Pirates and Polo Ponies
The first game of the evening was Biblios an interesting and nicely presented card game, the idea is to gain control of as many dice as you can at the games end and the winner is the player with the highest tally of pips. The control of the dice is done by owning share cards and the highest shareholder wins, the winning mechanism of the game is its unique (and at the beginning very confusing) method of dolling out the cards. It is a game I will happily play again.
We split up into 2 tables of 3, the first one playing Tortuga a dice rolling pirate game. (Sorry I know nothing about this game other than it is a Pirate themed dice rolling game– hopefully BQ can fill in a bit here). BQ says: "Indeed I can :-). We played this a couple of weeks back with some key rules accidentally omitted, and the game dragged out to more than an hour. This week, with the right rules, it cracked along at a much faster pace, and finished in about 40 minutes. A small strategic discussion was held at the end: assuming the dice went in one's favour, could one simply ignore the aggressive actions of boarding and raiding other pirates, and focus on building and maintaining a large fleet and crew, whilst going treasure hunting on the island each round? Would the sheer volume of treasure accrued mean that the attacks of other pirates would not...? I'll try it one day... :-)"
This was followed by Polterfass a bluffing and risk management game with some intriguing barrel shaped dice.

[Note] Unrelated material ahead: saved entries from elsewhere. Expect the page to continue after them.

(* ===== verification/CommandFacts.v ===== *)
(** * Commands on the configuration: properties

    A command runs in a [world] of one file and a key chain.  Every operation
    can fail, and the command can be killed between any two: [safe] says what
    holds of every world on the way. *)

From S2P Require Import Prelude GoStrings GoFloat Json NetText Diagnostics Errors Pricing Routes View Catalog Config ConfigFacts Interaction Commands.
From S2P Require Upstream Budget Statements Utf8Facts.

#[local] Open Scope cmd_scope.

#[export] Instance KeychainReference_countable : Countable KeychainReference.
Proof. refine (inj_countable' (fun r => (Service r, Account r)) (fun p => {| Service := p.1; Account := p.2 |}) _). by intros []. Defined.

(** ** Credentials that resolve *)

Section credentials.
Context (ToLower ToUpper : string -> string) (parse_url : string -> option URL).
Context {RangeProviders : MapRange string Profile} {RangePrices : MapRange string Price}.
Context {RangeAliases : MapRange string string} {RangeThresholds : MapRange string Z}.
Let Validate := Validate ToLower ToUpper parse_url.

Definition fit_key (token k : string) : Prop := usable_key k /\ k <> token.
(** The keys of a provider are found, usable and distinct. *)
Definition group (lookup : KeychainReference -> option string) (token : string) (p : Profile) : Prop :=
  exists refs keys, KeychainReferences p = inr refs /\ mapM lookup refs = Some keys /\ Forall (fit_key token) keys /\ NoDup keys.
Definition keyed (lookup : KeychainReference -> option string) (c : Config) : Prop :=
  exists token, lookup (AccessTokenKeychain c) = Some token /\ usable_key token /\ map_Forall (fun _ => group lookup token) (Providers c) /\
    (Providers c = ∅ -> cfg_BaseURL c <> "" -> exists k, lookup (cfg_Keychain c) = Some k /\ fit_key token k).
Definition resolves (lookup : KeychainReference -> option string) (c : Config) : Prop :=
  exists c', ResolveCredentials ToLower ToUpper parse_url lookup c = inr c'.

Lemma resolve_all_group lookup token l providers acc : (forall name p, (name, p) ∈ l -> group lookup token p) -> Forall (fit_key token) acc ->
  (forall name p, providers !! name = Some p -> NoDup (prof_APIKeys p) \/ name ∈ l.*1) ->
  exists providers' keys, resolve_all lookup l providers acc = inr (providers', keys) /\ Forall (fit_key token) keys /\ map_Forall (fun _ p => NoDup (prof_APIKeys p)) providers'.
Proof.
  revert providers acc. induction l as [|[name p] l IH]; intros providers acc Hl Hacc Hp; cbn.
  { exists providers, acc. split_and!; [done..|]. intros name p Hname. destruct (Hp name p Hname) as [|Hin]; [done|]. by apply not_elem_of_nil in Hin. }
  destruct (Hl name p) as (refs & keys & Hr & Hk & Hf & Hn); [constructor|]. unfold resolve_provider. rewrite Hr, Hk. apply IH.
  - intros n q Hq. apply (Hl n). by constructor.
  - apply Forall_app. by split.
  - intros n q Hq. apply lookup_insert_Some in Hq as [[<- <-]|[Hne Hq]]; [by left|]. destruct (Hp n q Hq) as [|[->|Hin]%elem_of_cons]; auto. done.
Qed.

Lemma resolves_intro lookup c : Validate c = None -> keyed lookup c -> resolves lookup c.
Proof.
  intros Hv (token & Ht & Hu & Hg & Hb). unfold resolves, ResolveCredentials. change (Config_Validate ToLower ToUpper parse_url c) with (Validate c). rewrite Hv, Ht. cbv zeta.
  change (Providers (c <| cfg_AccessToken := token |>)) with (Providers c). change (cfg_BaseURL (c <| cfg_AccessToken := token |>)) with (cfg_BaseURL c).
  change (cfg_Keychain (c <| cfg_AccessToken := token |>)) with (cfg_Keychain c).
  assert (Hfinal : forall c' keys, Forall (fit_key token) keys -> map_Forall (fun _ p => NoDup (prof_APIKeys p)) (Providers c') ->
    all_rules [rule (bad_credential token) "invalid Keychain credential"; check_keys token keys; check_groups (Providers c')] = None).
  { intros c' keys Hk Hn. rewrite !all_rules_cons, all_rules_nil, rule_None, usable_spec, (check_keys_spec ToLower ToUpper parse_url). split_and!; [done|done| |done].
    unfold check_groups. apply range_rules. intros name p Hp. apply rule_None, negb_false_iff, bool_decide_eq_true. by apply (Hn name). }
  destruct (bool_decide (size (Providers c) = 0%nat)) eqn:Hs.
  - apply bool_decide_eq_true, map_size_empty_inv in Hs. destruct (String.eqb_spec (cfg_BaseURL c) "") as [|Hne].
    + rewrite Hfinal; [by eexists|done|]. cbn. by rewrite Hs.
    + destruct (Hb Hs Hne) as (k & -> & Hk). rewrite Hfinal; [by eexists|by constructor|]. cbn. by rewrite Hs.
  - destruct (resolve_all_group lookup token (range (Providers c)) (Providers c) []) as (providers & keys & -> & Hk & Hn); [|done| |].
    + intros name p Hp. apply elem_of_range in Hp. by apply (Hg name).
    + intros name p Hp. right. apply list_elem_of_fmap. exists (name, p). split; [done|]. by apply elem_of_range.
    + rewrite Hfinal; [by eexists|done|done].
Qed.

One of the group places all the play barrels in the cup, upends the cup on the table and reveals, all barrels which are not standing up are removed leaving a number of barrels standing with numbers on the lid (or bottom), this is the amount of beer in stock, players then select cards from hand to try to imbibe as much of the ale as they can, however if they drink the house dry they are penalised and the player playing the landlord wins the points, otherwise everyone scores what they drink and the landlord scores what he has left.
Further confusion is created by 2 special dice which can be used by the landlord to double or eliminate a barrel of his choice and even more confusion where he can roll again all the fallen barrels after players have made a declaration. The part of Landlord passes from player to player and as with other dice rolling games we cursed our luck of the dice.
One of our number suffered badly from the “Fate of Four barrels”, the question of whether to roll again when left with 4 barrels, an apparent common occurrence. For this player, every time the cup was lifted it was to reveal 4 barrels on their side. Post game a short experiment in rolling 4 barrels revealed a 40% success rate – perhaps it was all in the wrist action.
Table 2 in the meantime played Polo Ponies or as it is correctly called Peloponnes an Empire building game where each round a set of tiles are auctioned off which are then added to the players empires. Every tile has a number of characteristics such as resource production, additional population, victory points and special effects.
Resources are used to build town tiles whilst some of the specials help you to avoid the disasters which appear towards game end. The winner of the game is the player whose score is the highest, however each player has two scores, one from population and the other from tile VP’s, and it is the lower of these that they put forward as their score (the higher acts as a tie break).
It is a wonderful resource management game well deserving of its 7.23 geek rating, the first play through though just gives you a feel for what it’s about, a second play through is needed with knowledge of the tile set to get the full benefit of the game.
As a result of your dice rolling you can earn more re-rolls (you get 1 for free), an ability to alter a dice by 1 spot and even get extra dice although this latter ability just helped me roll longer straights!
It was another evening of fun games, Peloponnes being the heaviest game played. It was nice that for everyone who brought games, one of their games was played at some point during the evening. For the future I will be bringing a couple of heavier games Peloponnes/Stone Age/Key Harvest level each week. Not quite at the brain burner end of the spectrum but still games that must be played.